Saturday, September 10, 2016

The Appointment

I have really struggled since my diagnosis in 2013.  The idea of dying and leaving my daughters behind just absolutely gutted me.  Before my surgery, the doctors were hopeful that it was contained to my appendix, in which case, the long term prognosis was very good.  If any of the cells get into the abdomen, though, it would be a very different story.  After my surgery, the pathology was unfortunately murky, and they were not able to tell me much about prognosis.  It's been very wait-and-see, with regular monitoring appointments.  In dealing with this uncertainty, I've had moments where I'm completely fine, and moments when I can't deal at all.  But when I think about the girls. . .that's the piece of it I just can't even contemplate.  I can't leave them.  I just can't.  They need me, and I need to be here for them.

So every time I have to go for a monitoring appointment, it is extremely stressful for me.  Will this be the moment when everything changes?  The weeks and days leading up to the appointment, the drive to a nearby city to see a specialist, that space in between the CT scan and the doctor delivering the news. . .it's just all really tough.

I am coming up on three years now.  It will be three years at Christmastime.  But I got sick of doing my appointments close to the holidays, because I felt like it cast a dark shadow over a time of year I love.  So I bumped the appointments, so they are no longer around the holidays.  It hasn't gotten any easier, these appointments, but at least they do not overshadow the most festive time of year.

Which is a long way of saying that I just had my monitoring appointment, and it went well.  There is no sign of a recurrence.  Or in my doctor's words, my "scans look good"  Every time she says it, I think she's saying my skin looks good.  So weird that I misheard her in that way.  But anyway, she also said this time that most recurrences are found in the first two years after this type of neoplasm.  They'll continue to monitor me for five years, and I won't be totally considered out of the woods until 10 years out.  It's the first time that I've really been able to exhale.  Maybe, just maybe, I can stop worrying about the "what ifs" and start living totally in the now.


Saturday, September 3, 2016

First Days of School and an ER Visit

I have mostly been doing okay with my impending medical appointment.  It really helped to write about it.  But honestly, that is not the only thing I've been having anxiety about.  The constant rushing around, the high cost of everything in America, the lack of family time, work stuff, the ordinary day-to-day stress of regular life. . .it has all felt oppressive lately.  I'm trying to step back a little bit and savor the moments, but it is tough.

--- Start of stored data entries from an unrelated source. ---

(* ===== verification/Sysfile.v ===== *)
(** * File-system calls: [sysfile.c] and the argument fetching of [syscall.c]

    The messages the calls print with [cprintf] are not modelled.  A path or
    buffer argument is an address in the user memory, and what the kernel
    writes there (results, and the NUL [get_device] stores in a path) is
    written to that memory. *)

From stdpp Require Import base gmap strings numbers list.
From S2P Require Import Prelude Prog CString Layout Log State SfsInode SfsDir FatBase FatInode FatDir Vop Vfs File.

Definition O_WRONLY : Z := 1.
Definition O_RDWR : Z := 2.
Definition O_CREATE : Z := 0x200.

Definition with_mem (m : list Z) (p : uproc) : uproc :=
  mkuproc (p_cwd p) (p_ofile p) (p_killed p) m (p_esp p).
Definition with_cwd (n : nat) (p : uproc) : uproc :=
  mkuproc n (p_ofile p) (p_killed p) (p_mem p) (p_esp p).
Definition with_ofile (l : list (option nat)) (p : uproc) : uproc :=
  mkuproc (p_cwd p) l (p_killed p) (p_mem p) (p_esp p).

Definition upd_proc (f : uproc -> uproc) : fsprog unit := modify (fun k => with_proc (f (km_proc k)) k).
Definition myproc : fsprog uproc := gets km_proc.

(** ** Arguments ([syscall.c]) *)

Definition fetchint (addr : Z) (mem : list Z) : option Z :=
  let sz := Z.of_nat (length mem) in
  if (sz <=? addr) || (sz <? u32 (addr + 4)) then None
  else Some (s32 (get_u32 (Z.to_nat addr) mem)).

(** The address of a NUL-terminated string. *)
Definition fetchstr (addr : Z) (mem : list Z) : option nat :=
  if Z.of_nat (length mem) <=? addr then None
  else if existsb (fun c => c =? 0) (drop (Z.to_nat addr) mem) then Some (Z.to_nat addr) else None.

Definition argint (n : Z) : fsprog (option Z) :=
  p <- myproc;; Ret (fetchint (u32 (p_esp p + 4 + 4 * n)) (p_mem p)).

Definition argptr (n size : Z) : fsprog (option nat) :=
  x <- argint n;;
  p <- myproc;;
  let sz := Z.of_nat (length (p_mem p)) in
  Ret (match x with
       | Some i => if (sz <=? u32 i) || (sz <? u32 (u32 i + size)) then None else Some (Z.to_nat (u32 i))
       | None => None
       end).

Definition argstr (n : Z) : fsprog (option nat) :=
  x <- argint n;;
  p <- myproc;;
  Ret (match x with
       | Some addr => fetchstr (u32 addr) (p_mem p)
       | None => None
       end).

(** The user memory from an address on, and writing it. *)
Definition user_from (a : nat) : fsprog (list Z) := p <- myproc;; Ret (drop a (p_mem p)).
Definition user_put (a : nat) (l : list Z) : fsprog unit :=
  p <- myproc;;
  if decide (a + length l <= length (p_mem p))%nat
  then upd_proc (with_mem (splice a l (p_mem p)))
  else undef "write outside the process".

(** ** Descriptors *)

(** The nth argument as a file descriptor, and the file. *)
Definition argfd (n : Z) : fsprog (option (Z * nat)) :=
  x <- argint n;;
  p <- myproc;;
  Ret (match x with
       | None => None
       | Some fd =>
           if (fd <? 0) || (Z.of_nat NOFILE <=? fd) then None
           else match p_ofile p !! Z.to_nat fd with
                | Some (Some f) => Some (fd, f)
                | _ => None
                end
       end).

Fixpoint find_fd (l : list (option nat)) (i : nat) : option nat :=
  match l with
  | [] => None
  | None :: _ => Some i
  | Some _ :: l => find_fd l (S i)
  end.

(** Allocate a file descriptor for the given file. *)
Definition fdalloc (f : nat) : fsprog Z :=
  p <- myproc;;
  match find_fd (p_ofile p) 0 with
  | Some fd => upd_proc (with_ofile (<[fd := Some f]> (p_ofile p)));;; Ret (Z.of_nat fd)
  | None => Ret (-1)
  end.

Definition clear_fd (fd : Z) : fsprog unit :=
  upd_proc (fun p => with_ofile (<[Z.to_nat fd := None]> (p_ofile p)) p).

Definition sys_dup : fsprog Z :=
  x <- argfd 0;;
  match x with
  | None => Ret (-1)
  | Some (_, f) =>
      fd <- fdalloc f;;
      if fd <? 0 then Ret (-1) else filedup f;;; Ret fd
  end.

Section Sys.
Context `{DevSw} `{Machine}.

Definition sys_read : fsprog Z :=
  x <- argfd 0;; n <- argint 2;;
  match x, n with
  | Some (_, f), Some n =>
      p <- argptr 1 n;;
      match p with
      | None => Ret (-1)
      | Some p =>
          let* (r, dst) := fileread f n in
          user_put p dst;;;
          Ret r
      end
  | _, _ => Ret (-1)
  end.

Definition sys_write : fsprog Z :=
  x <- argfd 0;; n <- argint 2;;
  match x, n with
  | Some (_, f), Some n =>
      p <- argptr 1 n;;
      match p with
      | None => Ret (-1)
      | Some p => src <- user_from p;; filewrite f src n
      end
  | _, _ => Ret (-1)
  end.

Definition sys_close : fsprog Z :=
  x <- argfd 0;;
  match x with
  | None => Ret (-1)
  | Some (fd, f) => clear_fd fd;;; fileclose f;;; Ret 0
  end.

(** [struct stat] as the compiler lays it out: 24 bytes, the padding after the
    two [short]s left alone. *)
Definition put_stat (a : nat) (st : stat) : fsprog unit :=
  user_put a (le_enc 2 (st_type st));;;
  user_put (a + 4) (le_enc 4 (st_dev st) ++ le_enc 4 (st_ino st) ++ le_enc 2 (st_nlink st));;;
  user_put (a + 16) (le_enc 4 (st_size st) ++ le_enc 4 (st_fstype st)).

Definition sys_fstat : fsprog Z :=
  x <- argfd 0;;
  match x with
  | None => Ret (-1)
  | Some (_, f) =>
      p <- argptr 1 24;;
      match p with
      | None => Ret (-1)
      | Some a =>
          let* (r, st) := filestat f in
          match st with
          | Some st => put_stat a st;;; Ret r
          | None => Ret r
          end
      end
  end.

(** ** Lookups of user paths *)

Definition lookup_user (a : nat) : fsprog (option nat) :=
  s <- user_from a;;
  let* (r, s) := vfs_lookup s in
  user_put a s;;;
  Ret r.

Definition lookup_parent_user (a : nat) (name : list Z) : fsprog (option nat * list Z) :=
  s <- user_from a;;
  let* (dp, name, s) := vfs_lookup_parent s name in
  user_put a s;;;
  Ret (dp, name).

(** [char name[DIRSIZ]] *)
Definition name14 : list Z := replicate 14 0.

(** Create the path new as a link to the same inode as old. *)
Definition sys_link : fsprog Z :=
  old <- argstr 0;; new <- argstr 1;;
  match old, new with
  | Some old, Some new =>
      ip <- lookup_user old;;
      match ip with
      | None => Ret (-1)
      | Some ip =>
          begin_trans_;;;
          vop_ilock ip;;;
          t <- vop_gettype ip;;
          if t =? T_DIR then vop_iunlockput ip;;; commit_trans_;;; Ret (-1)
          else
            vop_link_inc ip;;;
            vop_iupdate ip;;;
            vop_iunlock ip;;;
            let bad :=
              vop_ilock ip;;; vop_link_dec ip;;; vop_iupdate ip;;; vop_iunlockput ip;;;
              commit_trans_;;; Ret (-1) in
            let* (dp, name) := lookup_parent_user new name14 in
            match dp with
            | None => bad
            | Some dp =>
                vop_ilock dp;;;
                d1 <- vop_getdev dp;;
                d2 <- vop_getdev ip;;
                r <- (if negb (d1 =? d2) then Ret (-1) else vop_dirlink dp name ip);;
                if r <? 0 then vop_iunlockput dp;;; bad
                else
                  vop_iunlockput dp;;;
                  vop_ref_dec ip;;;
                  commit_trans_;;;
                  Ret 0
            end
      end
  | _, _ => Ret (-1)
  end.

Definition sys_unlink : fsprog Z :=
  path <- argstr 0;;
  match path with
  | None => Ret (-1)
  | Some path =>
      let* (dp, name) := lookup_parent_user path name14 in
      match dp with
      | None => Ret (-1)
      | Some dp =>
          begin_trans_;;;
          r <- vop_unlink dp name;;
          commit_trans_;;;
          Ret (if negb (r =? 0) then -1 else 0)
      end
  end.

(** [create]: the path buffer is threaded like in [Vfs]. *)
Definition create (path : list Z) (type major minor : Z) : fsprog (option nat * list Z) :=
  let* (dp, name, path) := vfs_lookup_parent path name14 in
  match dp with
  | None => Ret (None, path)
  | Some dp =>
      vop_ilock dp;;;
      x <- vop_dirlookup dp name;;
      match x with
      | Some (ip, _) =>
          vop_iunlockput dp;;;
          vop_ilock ip;;;
          t <- (if type =? T_FILE then vop_gettype ip else Ret 0);;
          if (type =? T_FILE) && (t =? T_FILE) then Ret (Some ip, path)
          else vop_iunlockput ip;;; Ret (None, path)
      | None =>
          ip <- vop_create_inode dp type major minor name;;
          vop_iunlockput dp;;;
          Ret (Some ip, path)
      end
  end.

Definition create_user (a : nat) (type major minor : Z) : fsprog (option nat) :=
  s <- user_from a;;
  let* (r, s) := create s type major minor in
  user_put a s;;;
  Ret r.

(** The part of [sys_open] and [sb_open] after the inode is found and locked. *)
Definition open_file (ip : nat) (omode : Z) : fsprog Z :=
  f <- filealloc;;
  fd <- (match f with Some f => fdalloc f | None => Ret (-1) end);;
  match f with
  | Some f =>
      if fd <? 0 then fileclose f;;; vop_iunlockput ip;;; Ret (-1)
      else
        vop_iunlock ip;;;
        upd_file f (fun x => mkfile FD_INODE (f_ref x) (Z.land omode O_WRONLY =? 0)
          (negb (Z.land omode O_WRONLY =? 0) || negb (Z.land omode O_RDWR =? 0)) (f_pipe x) ip 0);;;
        Ret fd
  | None => vop_iunlockput ip;;; Ret (-1)
  end.

Definition open_inode (lookup : fsprog (option nat)) (mk : fsprog (option nat)) (omode : Z) : fsprog Z :=
  if negb (Z.land omode O_CREATE =? 0) then
    begin_trans_;;;
    ip <- mk;;
    commit_trans_;;;
    match ip with
    | None => Ret (-1)
    | Some ip => open_file ip omode
    end
  else
    ip <- lookup;;
    match ip with
    | None => Ret (-1)
    | Some ip =>
        vop_ilock ip;;;
        r <- vop_open ip omode;;
        if negb (r =? 0) then vop_iunlockput ip;;; Ret (-1) else open_file ip omode
    end.

Definition sys_open : fsprog Z :=
  path <- argstr 0;; omode <- argint 1;;
  match path, omode with
  | Some path, Some omode =>
      open_inode (lookup_user path) (create_user path T_FILE 0 0) omode
  | _, _ => Ret (-1)
  end.

Definition sys_mkdir : fsprog Z :=
  begin_trans_;;;
  path <- argstr 0;;
  ip <- (match path with Some path => create_user path T_DIR 0 0 | None => Ret None end);;
  match ip with
  | None => commit_trans_;;; Ret (-1)
  | Some ip => vop_iunlockput ip;;; commit_trans_;;; Ret 0
  end.

Definition sys_mknod : fsprog Z :=
  begin_trans_;;;
  path <- argstr 0;; major <- argint 1;; minor <- argint 2;;
  ip <- (match path, major, minor with
         | Some path, Some major, Some minor => create_user path T_DEV (s16 major) (s16 minor)
         | _, _, _ => Ret None
         end);;
  match ip with
  | None => commit_trans_;;; Ret (-1)
  | Some ip => vop_iunlockput ip;;; commit_trans_;;; Ret 0
  end.

Definition sys_chdir : fsprog Z :=
  path <- argstr 0;;
  ip <- (match path with Some path => lookup_user path | None => Ret None end);;
  match ip with
  | None => Ret (-1)
  | Some ip =>
      vop_ilock ip;;;
      t <- vop_gettype ip;;
      if negb (t =? T_DIR) then vop_iunlockput ip;;; Ret (-1)
      else
        vop_iunlock ip;;;
        p <- myproc;;
        vop_ref_dec (p_cwd p);;;
        upd_proc (with_cwd ip);;;
        Ret 0
  end.

Definition sys_pipe : fsprog Z :=
  fd <- argptr 0 8;;
  match fd with
  | None => Ret (-1)
  | Some fd =>
      x <- pipealloc;;
      match x with
      | None => Ret (-1)
      | Some (rf, wf) =>
          fd0 <- fdalloc rf;;
          fd1 <- (if fd0 <? 0 then Ret (-1) else fdalloc wf);;
          if (fd0 <? 0) || (fd1 <? 0) then
            (if 0 <=? fd0 then clear_fd fd0 else Ret tt);;;
            fileclose rf;;;
            fileclose wf;;;
            Ret (-1)
          else
            user_put fd (le_enc 4 fd0 ++ le_enc 4 fd1);;;
            Ret 0
      end
  end.

Definition sys_getcwd : fsprog Z :=
  buf <- argstr 0;; len <- argint 1;;
  match buf, len with
  | Some buf, Some len =>
      if len =? 0 then Ret (-1)
      else
        s <- user_from buf;;
        let* (r, s) := vfs_getcwd s len in
        user_put buf s;;;
        Ret r
  | _, _ => Ret (-1)
  end.
End Sys.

Miss M had her first day of school this past week.  The school is an amazing fit.  She is a part of it, just like that.  It is everything that her school last year was not.  It's a bilingual school again, and she is cranky about having to do 50% of her time in Spanish, but I'm sure it's an effort after largely not having to speak it all summer.  She'll quickly settle in, I know, as her Spanish is good.  She has friends, and she comes home happy every day.  It's been perfectly seamless.

Before she went back to school, I had another week of vacation with the girls, which was lovely.  Unfortunately, SB fell at the playground and dislocated her elbow, which was high drama.  We had gone out to do a quick errand via public transportation, and then we got ice cream, and we were walking around and spotted a playground.  The girls begged to stop and play, and of course I let them.  I was sitting there in the sun, watching them play and truly just enjoying the moment.  As I watched Miss M, I heard a terrible noise come from SB, who had fallen while I wasn't paying attention to her.

I knew as soon as I heard the noise that it was bad.  She had tried to jump off a fairly low platform on the playground in order to reach the monkey bars, which had rings that dangled down.  She'd missed, and had landed with her arm underneath her and twisted backwards.  I ran over, and when I sort of lifted her torso off her arm, I could see that the bone was pushed out of place.  Where there should have been smooth lower arm skin, there was an extra fold.  I still cringe thinking about it.

I scooped her up and ran to the road nearby, which is a major thoroughfare.  I thought I'd be able to grab a cab, but after a few minutes, there were none in sight, so I ran over to a nearby hotel.  They kindly had their town car driver take us to the hospital, for which I will be eternally grateful.  Anyway, it all worked out fine.  The hospital had an amazing pediatric emergency room (which I didn't know existed--good to know!), and they were incredibly kind.  X-rays showed the arm wasn't broken.  They put it in a partial cast to immobilize it until we could see the ortho, and gave SB some morphine to make her comfortable.  It was all fine in the end.  Parenting!  It's not for the faint of heart.

When we followed up with the ortho a few days later, he concurred that the arm was not broken, and removed the cast.  Her arm was swollen to more than twice its normal size, and pretty bruised.  It's still pretty bruised, actually, but getting better.  Over the last week, the swelling has really come down, and it's bothering her less and less.  The ortho did want her in the sling until after Labor Day, but. . .SB had other ideas.  She has a crazy high pain threshold, so she just kept saying it didn't hurt.  Ah, my little wild woman.  Anyway, she's doing great, and I'm relieved it's not broken.